It's mainly a detective game where you use your powers to read emotions left on objects. Sometimes you fight. So far I haven't died once, which is an accomplishment for me, even though I'm six hours into the game.

The best part of the game is world-building. The game is set in 1905. You are a Pole from Czarist Warsaw. In the introduction, you meet Rasputin (yes, that one) while you travel to a tiny settlement in the Caucasus mountains. There are deserting Czarist soldiers. The railroad and telegraph operators are dressed in uniforms, indicative of the Empire's role in wedding together this far-flung empire by means of steam locomotives and morse code.
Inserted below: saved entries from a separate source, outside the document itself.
(** [convert]; [None] is a record that the event does not take. *)
Definition change_payload (env : change_envelope) (row : list (string * json)) : string :=
  let meta := [("op", JStr (opName (ce_Op env))); ("source", JObj (sourceSummary (ce_Source env)))] in
  let meta := match ce_Before env with Some b => if String.eqb (ce_Op env) "u" then meta ++ [("before", JObj b)] else meta | None => meta end in
  let meta := if (0 <? ce_TsMs env)%Z then meta ++ [("ts", JStr (nano_text (ce_TsMs env * one_ms)))] else meta in
  dz_marshal (JObj (set_field "debezium" (JObj meta) row)).
Definition change_matches (row want : list (string * json)) : bool :=
  forallb (fun kv => String.eqb (dz_marshal (json_field row (fst kv))) (dz_marshal (snd kv))) want.
Definition convert_change (event key value : string) (keep : list string) (want : list (string * json)) (st : reading W) : result (option Event) * reading W :=
  if String.eqb value "" then (Ok None, st)
  else
    let (r, st) := decode_change key value st in
    (let! '(env, canonKey) := r in
     if negb (one_of (ce_Op env) keep) then Ok None
     else match (if String.eqb (ce_Op env) "d" then ce_Before env else ce_After env) with
       | None => Err (Errorf (Msg "a %q change without its row (is the table's replica identity or supplemental logging full?)" [FStr (ce_Op env)]))
       | Some row =>
           Ok (if change_matches row want then Some (mkSourceEvent (changeID env canonKey) 0 event (change_payload env row)) else None)
       end, st).
End changes.

(** ** Kafka *)

(** A record of a topic; a partition is what the client numbers. *)
Record krecord := mkKRecord { kr_Partition : Z; kr_Offset : Z; kr_Key : string; kr_Value : string }.

(** What a poll gives: the end of the context, the errors of partitions, and records. *)
Record fetched := mkFetched { ft_ended : option goerr; ft_errors : list (Z * goerr); ft_records : list krecord }.

(** The Kafka client, its listings of offsets, and a consumer of partitions. *)
Class Kafka (W C : Type) := {
  kf_client : W -> option goerr * W;
  kf_start_offsets : string -> W -> result (list (Z * result Z)) * W;
  kf_end_offsets : string -> W -> result (list (Z * result Z)) * W;
  kf_consumer : string -> kafka_position -> W -> result C * W;
  kf_poll : C -> W -> fetched * (C * W)
}.

(** A subscription: what it reads with, and what takes its events. *)
Record table_stream (W D : Type) := mkTableStream { ts_reading : reading W; ts_sink : D }.
Arguments mkTableStream {_ _}. Arguments ts_reading {_ _}. Arguments ts_sink {_ _}.

Section kafka.
Context `{A : AuthText} `{V : DebeziumText} {W C D : Type} `{H : Http W} `{K : Kafka W C}.
Context (deliver : list Event -> string -> D -> option goerr * D) (conn : DebeziumConn) (fuel : nat).

(** [offsets]. *)
Definition listed (l : list (Z * result Z)) : kafka_position :=
  fold_left (fun m po => match snd po with Ok o => <[fst po := o]> m | Err _ => m end) l ∅.
Definition listing_error (l : list (Z * result Z)) : option goerr := first_error (fun po : Z * result Z => match snd po with Err e => Some e | Ok _ => None end) l.
Definition list_offsets (topic : string) (w : W) : result (kafka_position * kafka_position) * W :=
  let (s, w) := kf_start_offsets topic w in
  match s with
  | Err e => (Err (Wrapf (Msg "debezium: %s: %w" [FStr topic]) [e]), w)
  | Ok s =>
      let (e, w) := kf_end_offsets topic w in
      match e with
      | Err e => (Err (Wrapf (Msg "debezium: %s: %w" [FStr topic]) [e]), w)
      | Ok e =>
          (match listing_error (s ++ e) with
           | Some err => Err (Wrapf (Msg "debezium: topic %s: %w (is Debezium capturing the table, with this topic prefix?)" [FStr topic]) [err])
           | None =>
               if bool_decide (listed e = ∅) then Err (Errorf (Msg "debezium: topic %s does not exist (is Debezium capturing the table, with this topic prefix?)" [FStr topic]))
               else Ok (listed s, listed e)
           end, w)
      end
  end.

(** Where the partitions begin, and whether one of them is new. *)
Fixpoint begin_at (e : TableEvent) (starts : kafka_position) (ends : list (Z * Z)) (pos : kafka_position) (fresh : bool) : result (kafka_position * bool) :=
  match ends with
  | [] => Ok (pos, fresh)
  | (p, end_) :: ends =>
      let oldest := default 0%Z (starts !! p) in
      match pos !! p with
      | None => begin_at e starts ends (<[p := if String.eqb (te_Start e) "earliest" then oldest else end_]> pos) true
      | Some off =>
          if (off <? oldest)%Z then
            Err (Errorf (Msg "debezium: %s partition %d: the stored offset %d is before the oldest change Kafka keeps (%d); changes were lost to retention. Re-run Debezium's snapshot or reset the position" [FStr (te_Topic e); FInt p; FInt off; FInt oldest]))
          else begin_at e starts ends pos fresh
      end
  end.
In the next chapter, you travel to Warsaw/Warszawa/Warschau. As befits an empire, the origins and names of the NPCs mirror their social status and position within an ethno-linguistic hierarchy. Anti-thaumaturgical agitators stand in for the the other kinds of ethnic intolerance that abound in Europe at the time, though there is also clear Russian-Polish tensions. In fact, this part of the game --- inter-group antagonism --- reminds me of _The Witcher_. Lots of superstition. Lots of historical anecdote. And a fair amount of historical explanation for those who are not familiar with the historical context. There are Okhana, the Czarist secret police. Labour unrest bubbles up. Nationalism strains at the chains of empire. Cyrillic signage abounds alongside the Polish Latin alphabet. I love the world-building.

The combat reminds me of a card-battling system. Between combat you can revise your special abilities. I'm not sure if that is the strength of the game, but it works. Your health regenerates to full between combat.

I had this on my wishlist for over a year, so I was happy when it came in my May 2025 Humble Bundle. Get it on sale. All-in-all, a deliciously weird game.
Posted 20 May, 2025.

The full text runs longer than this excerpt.